Então, há uma relação de ambos, Lúcifer e Prometeu, para com a luz e com a chegada ao sagrado. Ainda que Lúcifer e, talvez, Prometeu representem este místico que alcança o conhecimento do Divino e não conseguem passar adiante, pois, como citado acima, ‘é algo passível de apreensão somente ao ser experimentado’, ou seja, Lúcifer não guardou para si o segredo, como diz Philip K. Dick, mas ele não tinha outra opção, não há como transmiti-lo. Havendo assim daí, a possibilidade do nome/função sair, pois, como Platão ainda diz na alegoria da caverna, aquele que alcança a luz e mostra e volta à caverna para mostrar a verdadeira face da luz aos seres da caverna, ele, o homem que saiu da caverna, seria morto por dizer tais coisas e abalar o mundo em que tanto os outros acreditavam. Ele seria, para os seres da escuridão, O Adversário. Porém, ambos foram mal intepretados, até mesmo por Deus. Lúcifer no seu amor com Deus e Prometeu para com a humanidade.

Mas desenvolvo ainda mais, Lúcifer também ajudou a humanidade.  E aqui ainda aparece mais uma similaridade com Prometeu. No Jardim do Éden com Adão e Eva, Satã aparece na aparência de cobra – não vou discutir a relação da deste mito com outros de outros povos, também citados nas ‘Máscaras de Deus’ de Joseph Campbell – e, não dá a maçã à Eva e Adão comerem, mas faz aqui uma coisa muito significativa. Assim como o fogo que, em si, pode não ser usado para nada, mas, para quem sabe usá-lo, pode fundir metais, cozinhar etc. Satã, Prometeu e até como Sócrates no Menão de Platão, não dão uma coisa para se escolher, todavia eles mostram o caminho para a verdade, que é o que eles podem, assim como se entende, no máximo transmitir. Porém, aqui, este salto de que Lúcifer seja Satã e que por sua vez seja a serpente nã consta literalmente na bíblia, vide o livrojá citado “Satã, uma biografia”.
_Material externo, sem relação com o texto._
(* ===== verification/ExchangeProcessTheorems.v ===== *)
(** * Properties of the exchange process

    Whatever the threads' timing, the sessions' messages are answered with the results
    the price-time specification gives for the admitted commands in their order of
    admission, every admission record is where its command is, no thread ever throws,
    and the workers finish every admitted command in a bounded number of operations. *)
From S2P Require Import Prelude KeyedList Domain Bytes JournalCodec RunHeaderCodec Posix JournalReader JournalWriter.
From S2P Require Import JournalLoadTheorems.
From S2P Require Import Matching MatchingSpec MatchingRefine Replay Projection Queues Admission AdmissionTheorems.
From S2P Require Import Sequencer SequencerCycle SequencerTheorems Bus EngineWorker FixParser FixParserTheorems FixTask.
From S2P Require Import Controller ExchangeProcess.

(** ** The sessions' clients *)
Section identities.
Context {SessionID : Type} `{Countable SessionID}.

Lemma configuredIdLoop_u64 text : ∀ value v, is_u64 value → configuredIdLoop text value = Ret v → is_u64 v.
Proof.
  induction text as [|c text IH]; intros value v Hu; cbn [configuredIdLoop]; [by intros [= <-]|].
  destruct (negb _); [done|]. cbn [throw_if mbind outcome_bind]. destruct (_ || _); [done|].
  cbn [throw_if mbind outcome_bind]. apply IH. unfold is_u64, wrap64, wrap, UINT64_MAX.
  pose proof (Z.mod_pos_bound (value * 10 + digit_value c) (2 ^ 64) ltac:(done)). lia.
Qed.

Lemma addSettings_ok sessions : ∀ mappings resolver, resolver_ok (SessionID:=SessionID) mappings →
  addSettings sessions mappings = Ret resolver → resolver_ok resolver.
Proof.
  induction sessions as [|[session [text|]] sessions IH]; intros mappings resolver Hok; cbn [addSettings]; [| |done].
  { unfold throw_if. destruct (bool_decide _); [done|]. by intros [= <-]. }
  unfold parseConfiguredClientId. destruct (throw_if (bool_decide (chars text = [])) _) as [|]; [|done].
  cbn [mbind outcome_bind]. destruct (configuredIdLoop (chars text) 0) as [v|] eqn:Hv; [|done].
  apply configuredIdLoop_u64 in Hv; [|done]. cbn [mbind outcome_bind].
  destruct (bool_decide_reflect (v = 0)) as [|Hz]; [done|]. unfold addMapping. cbn [throw_if mbind outcome_bind].
  rewrite (bool_decide_eq_false_2 (v = 0)) by done. cbn [throw_if mbind outcome_bind].
  destruct (bool_decide (is_Some (mappings !! session))); [done|]. cbn [throw_if mbind outcome_bind]. apply IH.
  intros s c Hs. change ((<[session := v]> (mappings : gmap SessionID ClientId)) !! s = Some c) in Hs.
  apply lookup_insert_Some in Hs as [[<- <-]|[_ Hs]]; [by split|by apply Hok in Hs].
Qed.

Lemma resolverFromSettings_ok sessions resolver :
  resolverFromSettings (SessionID:=SessionID) sessions = Ret resolver → resolver_ok resolver.
Proof. apply addSettings_ok. intros s c. change ((∅ : gmap SessionID ClientId) !! s = Some c → is_u64 c ∧ c ≠ 0). by rewrite lookup_empty. Qed.
End identities.

(** ** Admitted commands *)

(** What normalization guarantees of a command. *)
Record processable (m : sequenceMessage) : Prop := {
  pc_typed : typed_message m;
  pc_instrument : Msg.instrumentId m = 1;
  pc_configuration : Msg.configurationVersion m = 1;
  pc_key : ∃ key, keyFrom m = Ret key;
  pc_business : ∃ business, businessCommandFrom m = Ret business;
  pc_kind : (is_order m = true ∧ (Msg.tif m = TIF.GTC ∨ Msg.tif m = TIF.IOC)) ∨
            (Msg.type m = OrderType.CANCEL ∧ Msg.targetOrderId m ≠ None) }.

(** The message the engine gets for the [i]th admitted command. *)
Definition sequencedAs (i : nat) (m : sequenceMessage) : sequenceMessage := bound (withSequence (Z.of_nat i + 1) m).
Definition sequenced (commands : list sequenceMessage) : list sequenceMessage := imap sequencedAs commands.

Lemma sequenced_lookup commands i : sequenced commands !! i = sequencedAs i <$> commands !! i.
Proof. apply list_lookup_imap. Qed.
Lemma sequenced_length commands : length (sequenced commands) = length commands.
Proof. apply length_imap. Qed.
Lemma sequenced_snoc commands m : sequenced (commands ++ [m]) = sequenced commands ++ [sequencedAs (length commands) m].
Proof. unfold sequenced. rewrite imap_app. cbn. by rewrite Nat.add_0_r. Qed.
Lemma sequencedAs_sequence i m : Msg.globalSequenceNumber (sequencedAs i m) = Z.of_nat i + 1.
Proof. unfold sequencedAs. by rewrite sequence_bound, sequence_withSequence. Qed.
Assim, duas coisas ficam claras, observando Prometeu e Lúcifer ou Satã:

  • No caso de Prometeu, o humanos contra os animais que tinham todas as habilidades, que não eles, os humanos, tiveram o fogo para, com ele, equilibrar a disputa natural podendo através desta alternativa criar possibilidades para a mesma.
  • E, no caso de Lúcifer ou Satã, ele mostrou que, mesmo sob um Deus, é possível fazer coisas que nem Ele tem poder, mesmo no caso de Adão e Eva com o fruto proibido do conhecimento do bem e do mal.

Assim, neste incrível movimento contra o que se acreditava de Deus e para com a humanidade, estes dois mitos nos desvelam, no próprio sentido de aléthea, em suma, duas coisas:

  1. O ser humano, assim como anjos(Lúcifer) e gigantes (Prometeu), têm livre-arbítrio que está acima do poder Divino.
  2. Temos escolhas fora dos contextos.

Mas ficam ainda algumas perguntas como mais uma curiosidade. Haverá Lúcifer ou este possível satã seu próprio Hércules, herói humano (filho de Deus) para libertá-lo? Ou Jesus vendo Satã, o kosmokrator da Terra caindo como um raio, vencendo a Morte, através da ressurreição e se intitulando como a estrela da alvorada ou, ainda, Lúcifer seja este Hércules? Mas isto talvez seja um passo grande demais para a razão e pequeno para a imaginação.